Women’s Softball, Up At Bat For The 2020 Olympic Games

by
OLYMPICS: Softball-USA vs Japan
NewsSports 1 Comment

The 31st annual NCAA Women’s College World Series of softball is underway this week in Oklahoma City, OK. While the NCAA has been administering college sports since 1910, it was only in 1982 when the first women’s softball championship was held. First created as an offshoot of baseball for men, today, softball is thought of as mostly a women’s game, although still played by both sexes.

Softball made its first appearance at the Olympics in 1996. From that time onward, U.S. women dominated the softball world stage by winning three Olympic gold medals (1996, 2000, 2004) and Olympic silver (2008). Following the 2008 Games, the International Olympic Committee (IOC) suddenly decided to remove women’s softball from the 2012 and 2016 Games, citing that the sport was “too American”.

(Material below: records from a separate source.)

Lemma place_insert dims c base (k : nat) d x n :
  NoDup dims -> Forall (fun d => 0 <= d < n) dims -> n <= Z.of_nat (length base) -> length c = length dims ->
  dims !! k = Some d -> <[Z.to_nat d := x]> (place dims c base) = place dims (<[k := x]> c) base.
Proof.
  intros Hnd Hd Hn Hl Hk. apply list_eq. intros j.
  pose proof (Forall_lookup_1 _ _ _ _ Hd Hk) as Hdb. cbn in Hdb.
  destruct (decide (j = Z.to_nat d)) as [->|Hne].
  - rewrite list_lookup_insert_eq by (rewrite length_place; lia). symmetry.
    apply (place_lookup dims _ base k d x n); try done.
    apply list_lookup_insert_eq. apply lookup_lt_Some in Hk. lia.
  - rewrite list_lookup_insert_ne by done. destruct (decide (Z.of_nat j ∈ dims)) as [Hin|Hin].
    + apply list_elem_of_lookup in Hin as (k' & Hk'). assert (k' <> k) by (intros ->; simplify_eq; lia).
      destruct (lookup_lt_is_Some_2 c k') as [y Hy]; [apply lookup_lt_Some in Hk'; lia|].
      rewrite <- (Nat2Z.id j), (place_lookup dims c base k' _ y n) by done.
      symmetry. apply (place_lookup dims _ base k' _ y n); try done. by rewrite list_lookup_insert_ne.
    + by rewrite !(place_ne _ _ _ _ n).
Qed.

(** [scatter_dims] writes a segment of the source. *)
Lemma scatter_dims_spec dims : forall src (off : nat) dst,
  Forall (fun d => 0 <= d < Z.of_nat (length dst)) dims -> (off + length dims <= length src)%nat ->
  scatter_dims dims src (Z.of_nat off) dst = Ok (place dims (drop off src) dst).
Proof.
  intros src off dst Hd Hl. unfold scatter_dims.
  enough (forall (k : nat) dst, (k <= length dims)%nat -> Forall (fun d => 0 <= d < Z.of_nat (length dst)) dims ->
    foldM (fun i dst => d ← at_z dims i; x ← at_z src (Z.of_nat off + i); set_z dst d x)
      (seqZ (Z.of_nat k) (Z.of_nat (length dims - k))) dst = Ok (place (drop k dims) (drop (off + k) src) dst)) as H.
  { specialize (H O dst ltac:(lia) Hd). by rewrite Nat.sub_0_r, Nat.add_0_r in H. }
  clear dst Hd. intros k dst Hk. remember (length dims - k)%nat as n eqn:Hn. revert k dst Hk Hn.
  induction n as [|n IH]; intros k dst Hk Hn Hd.
  - rewrite (drop_ge dims) by lia. done.
  - rewrite seqZ_cons by lia. cbn [foldM].
    destruct (lookup_lt_is_Some_2 dims k) as [d Hdk]; [lia|].
    destruct (lookup_lt_is_Some_2 src (off + k)) as [x Hx]; [lia|].
    rewrite (at_z_some _ _ _ Hdk). cbn [mbind result_bind].
    rewrite <- Nat2Z.inj_add, (at_z_some _ _ _ Hx). cbn [mbind result_bind].
    pose proof (Forall_lookup_1 _ _ _ _ Hd Hdk) as Hdb. cbn in Hdb.
    rewrite set_z_ok by lia. cbn [mbind result_bind].
    rewrite (drop_S dims d k Hdk), (drop_S src x (off + k) Hx). cbn [place].
    replace (Z.succ (Z.of_nat k)) with (Z.of_nat (S k)) by lia. replace (Z.pred (Z.of_nat (S n))) with (Z.of_nat n) by lia.
    rewrite IH by (rewrite ?length_insert; done || lia). by rewrite Nat.add_succ_r.
Qed.

Lemma incrementIndices_cons lhsShape lc rc l r :
  lc <> [] -> incrementIndices lhsShape lc rc l r = increment_loop (length lc) lhsShape lc rc l r.
Proof. by destruct lc. Qed.

(** ** The increments of [dot_loop] follow the index-space iterator *)
Section Contraction.
Context (lhsShape : Sizes) (lc rc : list Z) (nl nr : Z) (cs : Sizes).
Hypothesis lc_ok : NoDup lc /\ Forall (fun d => 0 <= d < nl) lc.
Hypothesis rc_ok : NoDup rc /\ Forall (fun d => 0 <= d < nr) rc.
Hypothesis same_length : length lc = length rc.
Hypothesis cs_ok : length cs = length lc /\
  forall (k : nat) d, lc !! k = Some d -> lhsShape !! Z.to_nat d = cs !! k.

Lemma increment_sim n : forall c lb rb,
  (n <= length lc)%nat -> length c = length lc -> nl <= Z.of_nat (length lb) -> nr <= Z.of_nat (length rb) ->
  match incr_loop n cs c with
  | Ok (Some c') => increment_loop n lhsShape lc rc (place lc c lb) (place rc c rb)
                    = Ok (true, place lc c' lb, place rc c' rb) /\ length c' = length lc
  | Ok None => exists l r, increment_loop n lhsShape lc rc (place lc c lb) (place rc c rb) = Ok (false, l, r)
  | Err _ => True
  end.
Proof.
  destruct lc_ok as [Hln Hlr], rc_ok as [Hrn Hrr], cs_ok as [Hcl Hcs].
  induction n as [|i IH]; intros c lb rb Hn Hc Hlb Hrb; cbn [incr_loop increment_loop]; [done|].
  destruct (lookup_lt_is_Some_2 lc i) as [dl Hdl]; [lia|]. destruct (lookup_lt_is_Some_2 rc i) as [dr Hdr]; [lia|].
  destruct (lookup_lt_is_Some_2 c i) as [x Hx]; [lia|]. destruct (lookup_lt_is_Some_2 cs i) as [s Hs]; [lia|].
  pose proof (Forall_lookup_1 _ _ _ _ Hlr Hdl) as Hdlb. pose proof (Forall_lookup_1 _ _ _ _ Hrr Hdr) as Hdrb. cbn in *.
  rewrite (at_z_some _ _ _ Hx). cbn [mbind result_bind]. destruct (i64 (x + 1)) as [x'|] eqn:Hx'; [|done].
  cbn [mbind result_bind]. rewrite set_z_ok by lia. cbn [mbind result_bind]. rewrite Nat2Z.id.
  rewrite (at_z_some _ _ _ Hs), (at_z_some _ _ _ Hdl), (at_z_some _ _ _ Hdr). cbn [mbind result_bind].
  assert (forall dims n base d y, NoDup dims -> Forall (fun d => 0 <= d < n) dims -> n <= Z.of_nat (length base) ->
    dims !! i = Some d -> c !! i = Some y -> at_z (place dims c base) d = Ok y) as Hat.
  { intros dims n base d y Hnd Hd Hb Hk Hy. apply at_z_ok. pose proof (Forall_lookup_1 _ _ _ _ Hd Hk) as Hdb. cbn in Hdb.
    split; [lia|]. by eapply place_lookup. }
  rewrite (Hat lc nl lb dl x) by done. cbn [mbind result_bind]. rewrite Hx'. cbn [mbind result_bind].
  rewrite (set_z_ok (place lc c lb)) by (rewrite length_place; lia). cbn [mbind result_bind].
  rewrite (Hat rc nr rb dr x) by done. cbn [mbind result_bind]. rewrite Hx'. cbn [mbind result_bind].
  rewrite (set_z_ok (place rc c rb)) by (rewrite length_place; lia). cbn [mbind result_bind].
  rewrite (proj2 (at_z_ok lhsShape dl s)) by (split; [lia|by rewrite (Hcs i)]). cbn [mbind result_bind].
  rewrite (place_insert lc c lb i dl x' nl), (place_insert rc c rb i dr x' nr) by (done || lia).
  destruct (Z.leb_spec s x'), (Z.ltb_spec x' s); try lia; [|by rewrite length_insert].
  rewrite set_z_ok by (rewrite length_insert; lia). cbn [mbind result_bind]. rewrite Nat2Z.id, list_insert_insert_eq.
  case_decide; [by eexists _, _|].
  rewrite !set_z_ok by (rewrite length_place; lia). cbn [mbind result_bind].
  rewrite (place_insert lc _ lb i dl 0 nl), (place_insert rc _ rb i dr 0 nr) by (rewrite ?length_insert; done || lia).
  rewrite !list_insert_insert_eq. apply IH; rewrite ?length_insert; lia.
Qed.

Lemma incrementIndices_spec c lb rb :
  shape_ok cs -> in_bounds c cs -> nl <= Z.of_nat (length lb) -> nr <= Z.of_nat (length rb) ->
  match indices cs !! S (Z.to_nat (flat cs c)) with
  | Some c' => incrementIndices lhsShape lc rc (place lc c lb) (place rc c rb)
               = Ok (true, place lc c' lb, place rc c' rb)
  | None => exists l r, incrementIndices lhsShape lc rc (place lc c lb) (place rc c rb) = Ok (false, l, r)
  end.
Proof.
  intros Hs Hc Hlb Hrb. pose proof (iter_incr_spec cs c Hs Hc) as Hit.
  destruct cs_ok as [Hcl _]. pose proof (in_bounds_length _ _ Hc) as Hlen.
  unfold iter_incr in Hit. cbn [shape_ index_] in Hit. case_decide as Hnil.
  - injection Hit as Hit. rewrite <- Hit.
    assert (lc = []) as -> by (apply nil_length_inv; by rewrite <- Hcl, Hnil). by eexists _, _.
  - rewrite incrementIndices_cons by (intros E; apply Hnil, nil_length_inv; by rewrite Hcl, E).
    apply bind_ok in Hit as (o & Ho & [= <-]). rewrite Hcl in Ho.
    pose proof (increment_sim (length lc) c lb rb) as Hsim. rewrite Ho in Hsim.
    destruct o; apply Hsim; (done || lia).
Qed.

(** The loop adds up the products over the contracted index space, in order. *)
Lemma dot_loop_spec `{L : LLVM} (lhs rhs : Tensor) e lb rb :
  getTensorShape lhs = lhsShape ->
  shape_ok cs -> nl <= Z.of_nat (length lb) -> nr <= Z.of_nat (length rb) ->
  forall fuel (k : nat) c acc, indices cs !! k = Some c -> (length (indices cs) - k <= fuel)%nat ->
  dot_loop fuel lhs rhs lc rc e (place lc c lb) (place rc c rb) acc
  = foldM (fun c acc =>
      a ← get lhs (place lc c lb); a ← convert e a; b ← get rhs (place rc c rb); b ← convert e b;
      p ← el_mul a b; el_add acc p) (drop k (indices cs)) acc.
Proof.
  intros Hsh Hs Hlb Hrb fuel. induction fuel as [|fuel IH]; intros k c acc Hk Hf;
    [apply lookup_lt_Some in Hk; lia|].
  rewrite (drop_S _ _ _ Hk). cbn [dot_loop foldM].
  destruct (get lhs _) as [a|]; [|done]. cbn [mbind result_bind]. destruct (convert e a) as [a'|]; [|done]. cbn [mbind result_bind].
  destruct (get rhs _) as [b|]; [|done]. cbn [mbind result_bind]. destruct (convert e b) as [b'|]; [|done]. cbn [mbind result_bind].
  destruct (el_mul a' b') as [p|]; [|done]. cbn [mbind result_bind]. destruct (el_add acc p) as [acc'|]; [|done].
  cbn [mbind result_bind]. apply indices_lookup_flat in Hk as [Hc Hfl]; [|by auto with hlo].
  pose proof (incrementIndices_spec c lb rb Hs Hc Hlb Hrb) as Hinc. rewrite Hfl, Nat2Z.id in Hinc. rewrite Hsh.
  destruct (indices cs !! S k) as [c'|] eqn:Hk'.
  - rewrite Hinc. cbn [mbind result_bind]. apply IH; [done|lia].
  - destruct Hinc as (l & r & ->). cbn [mbind result_bind].
    rewrite drop_ge by (by apply lookup_ge_None in Hk'). done.
Qed.
End Contraction.

(** ** Dimension numbers *)
Definition sizes_at (shape dims : list Z) : list Z := (fun d => default 0 (shape !! Z.to_nat d)) <$> dims.

Lemma insert_all_spec nums : forall seen,
  (exists s, insert_all nums seen = Some s) <-> NoDup nums /\ forall x, x ∈ nums -> x ∉ seen.
Proof.
  induction nums as [|d nums IH]; intros seen; cbn [insert_all].
  - split; [intros _; split; [constructor|set_solver]|by eexists].
  - rewrite NoDup_cons. case_decide as Hin.
    + split; [by intros (? & ?)|]. intros [_ H]. exfalso. apply (H d); [left|done].
    + rewrite IH. set_solver.
Qed.

Lemma isUnique_spec nums : isUnique nums = true <-> NoDup nums.
Proof.
  unfold isUnique. pose proof (insert_all_spec nums ∅) as H.
  destruct (insert_all nums ∅) as [s|].
  - split; [intros _; by apply H; eexists|done].
  - split; [done|]. intros Hnd. destruct H as [_ H]. destruct H as (? & ?); [|done]. split; [done|set_solver].
Qed.

Lemma elem_of_result_dims n batching contracting d :
  d ∈ result_dims n batching contracting <-> 0 <= d < n /\ (d ∉ batching) /\ (d ∉ contracting).
Proof. unfold result_dims. rewrite list_elem_of_filter, elem_of_seqZ. intuition lia. Qed.

Lemma NoDup_result_dims n batching contracting : NoDup (result_dims n batching contracting).
Proof. apply NoDup_filter, NoDup_seqZ. Qed.

(** The index of one operand: the batching dimensions hold [ib], the result
    dimensions [ir] and the contracting dimensions [c]. *)
Definition dot_index (rank : nat) (batching contracting : list Z) (ib ir c : Index) : Index :=
  place contracting c
    (place (result_dims (Z.of_nat rank) batching contracting) ir (place batching ib (replicate rank 0))).

Lemma sizes_at_lookup shape dims (k : nat) d :
  dims !! k = Some d -> sizes_at shape dims !! k = Some (default 0 (shape !! Z.to_nat d)).
Proof. intros H. unfold sizes_at. by rewrite list_lookup_fmap, H. Qed.

Lemma place_at dims shape c base d s :
  NoDup dims -> Forall (fun d => 0 <= d < Z.of_nat (length base)) dims -> in_bounds c (sizes_at shape dims) ->
  d ∈ dims -> shape !! Z.to_nat d = Some s ->
  exists x, place dims c base !! Z.to_nat d = Some x /\ 0 <= x < s.
Proof.
  intros Hnd Hd Hc Hin Hs. apply list_elem_of_lookup in Hin as (k & Hk).
  pose proof (sizes_at_lookup shape dims k d Hk) as Hsz. rewrite Hs in Hsz. cbn in Hsz.
  destruct (in_bounds_lookup_Some _ _ _ _ Hc Hsz) as (x & Hx & Hxs). exists x. split; [|done].
  by eapply place_lookup; [done|exact Hd|lia|exact Hk|].
Qed.

Lemma sizes_at_dims shape dims :
  Forall (fun d => 0 <= d < Z.of_nat (length shape)) dims ->
  length (sizes_at shape dims) = length dims /\
  forall (k : nat) d, dims !! k = Some d -> shape !! Z.to_nat d = sizes_at shape dims !! k.
Proof.
  intros Hd. split; [apply length_fmap|]. intros k d Hk. rewrite (sizes_at_lookup _ _ _ _ Hk).
  pose proof (Forall_lookup_1 _ _ _ _ Hd Hk) as Hdb. cbn in Hdb.
  destruct (lookup_lt_is_Some_2 shape (Z.to_nat d)) as [x ->]; [lia|done].
Qed.

Definition numbers_ok (rank : nat) (batching contracting : list Z) : Prop :=
  NoDup (batching ++ contracting) /\ Forall (fun d => 0 <= d < Z.of_nat rank) (batching ++ contracting).

Lemma numbers_split rank batching contracting :
  numbers_ok rank batching contracting ->
  NoDup contracting /\ Forall (fun d => 0 <= d < Z.of_nat rank) contracting.
Proof. intros [H1 H2]. apply NoDup_app in H1 as (_ & _ & ?). apply Forall_app in H2 as [_ ?]. done. Qed.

In addition to women’s softball, the IOC also ousted men’s baseball, due to the lack of support from the Major League Baseball organization. But just this past week, together in a joint bid, efforts were made to get both sports reinstated into the 2020 Games. Having made the short list of sports that are being reconsidered, a final decision will be handed down in September.

The biggest losers in this battle are the young women and girls that strive to be the best in their sport. Without an Olympic team, the top players battling it out for the NCAA title have lost a significant opportunity to continue to compete any further than in Oklahoma City.

“It’s devastating,” said Lisa Fernandez, a former pitcher for the United States team. “We’re not like basketball or other sports that have other professional opportunities. We thrive on our place in the Olympics.”

First women to join softball leagueFirst played by women in 1895, women’s softball began to grow in popularity in 1904 after the Spalding company included a women’s section in its baseball guide, in an effort to expand the sport’s demographic and sell more gear. Today, with the help of Title IX, girls have been given more opportunities to play than ever before, with over a quarter of a million girls taking their place on the field every year.

As the game continues to increase in popularity and recognition, the need for the Olympic team to be reinstated grows along with it because every young person should have the opportunity to participate at the highest level.

This week, as the talented and passionate young women battle it out on the field in Oklahoma City for the championship title, we will be cheering from the sidelines for the reinstatement of the sport in the 2020 Olympic Games, hoping the dream for these young women and girls to represent their country in the sport that they love is once again a reality!